Compressors run at either a fixed speed, regulating the temperature by turning on and off as needed, or variable speed, adjusting the speed at which they run depending on the need for cooling in order to maintain the desired temperature. Variable speed compressors tend to be more energy efficient, quieter and more expensive than fixed speed compressors with the same cooling capacity. As energy efficiency standards are progressively increased in the refrigeration appliances industry, the demand for variable speed compressors is expected to grow at the expense of fixed speed compressors.
Nidec and Embraco are among the leading suppliers worldwide and in the European Economic Area (EEA) for variable speed compressors used in household applications. They are also the two leading suppliers of fixed and variable speed compressors for light commercial applications, at both global and EEA level.
The Commission's competition concerns
The Commission's initial market investigation identified the following main concerns:
- For variable speed compressors used in household applications, the elimination of competition between Nidec and Embraco could lead to higher prices and less choice.
- For both fixed and variable speed compressors used in light commercial applications, the elimination of competition between Nidec and Embraco could lead to higher prices and less choice.
Nidec submitted commitments in order to address the competition concerns identified by the Commission. Having tested these commitments with market players, the Commission concluded that they were insufficient to remove the concerns raised.
The transaction was notified to the Commission on 8 October 2018. The Commission now has 90 working days, until 15 April 2019, to take a decision. The opening of an in-depth investigation does not prejudge the outcome of the investigation.
Companies and products
Nidec, based in Japan, is active in the engineering, manufacture, and distribution of a range of electric motors and motor application products. Since its acquisition of Secop GmbH in 2017, Nidec also manufactures and sells compressors for use in refrigeration appliances. Nidec manufactures compressors in Austria, Slovakia and China.
Embraco, based in Brazil, is active in the manufacture and sale of compressors for use in refrigeration appliances. Embraco manufactures compressors in Slovakia, Brazil, Mexico and China. Embraco is owned and controlled by Whirlpool, a U.S. company that manufactures a full line of home appliances and related products, including refrigeration appliances.
Merger control rules and procedures
The Commission has the duty to assess mergers and acquisitions involving companies with a turnover above certain thresholds (see Article 1 of the Merger Regulation) and to prevent concentrations that would significantly impede effective competition in the EEA or any substantial part of it.
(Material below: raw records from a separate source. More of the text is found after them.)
Lemma parse_Obj fs : Forall (fun kv => parses kv.2) fs -> parses (JObj fs).
Proof.
  intros Hp b fuel depth rest Hb Hf Hd Hr. apply Marshal_Obj in Hb as (ts & -> & Hts).
  cbn [length] in Hf. rewrite length_app in Hf. cbn [length] in Hf. destruct fuel as [|k]; [lia|].
  cbn [nesting] in Hd. rewrite <-app_comm_cons, <-app_assoc. cbn [app parse_value].
  rewrite skip_ws_id by done. cbn [tree_of].
  change (Ascii.eqb "{" (byte_of 34)) with false. change (Ascii.eqb "{" "{") with true.
  cbv iota. rewrite (proj2 (Nat.leb_gt _ _)) by lia.
  destruct Hts as [|kv t fs ts Ht Hts]; [done|].
  assert (exists x, sep_by (to_bytes ",") (t :: ts) ++ "}"%char :: rest = byte_of 34 :: x) as [x E].
  { destruct Ht as (e & _ & ->). simpl. by eexists. }
  rewrite E, skip_ws_id, <-E by done. change (Ascii.eqb (byte_of 34) "}") with false. cbv iota.
  rewrite (parse_members_Marshal (kv :: fs)); [done|done|done|by constructor|lia|].
  apply Forall_forall. intros w Hw'. assert (nesting w.2 <= maxNestingDepth - S depth); [|lia].
  eapply (max_list_le _ (map (fun kv => nesting kv.2) (kv :: fs))); [|lia].
  change (nesting w.2) with ((fun kv : string * json => nesting kv.2) w). by apply list_elem_of_fmap_2.
Qed.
The vast majority of notified mergers do not pose competition problems and are cleared after a routine review. From the moment a transaction is notified, the Commission generally has a total of 25 working days to decide whether to grant approval (Phase I) or to start an in-depth investigation (Phase II).
In addition to the current transaction, there are currently six on-going phase II merger investigations: the proposed creation of a joint venture by Tata Steel and ThyssenKrupp, the proposed acquisition of Aurubis Rolled Products and Schwermetall by Wieland, the proposed acquisition of MKM by KME, the proposed acquisition of Gemalto by Thales, the proposed acquisition of Alstom by Siemens and the proposed acquisition of Solvay's nylon business by BASF.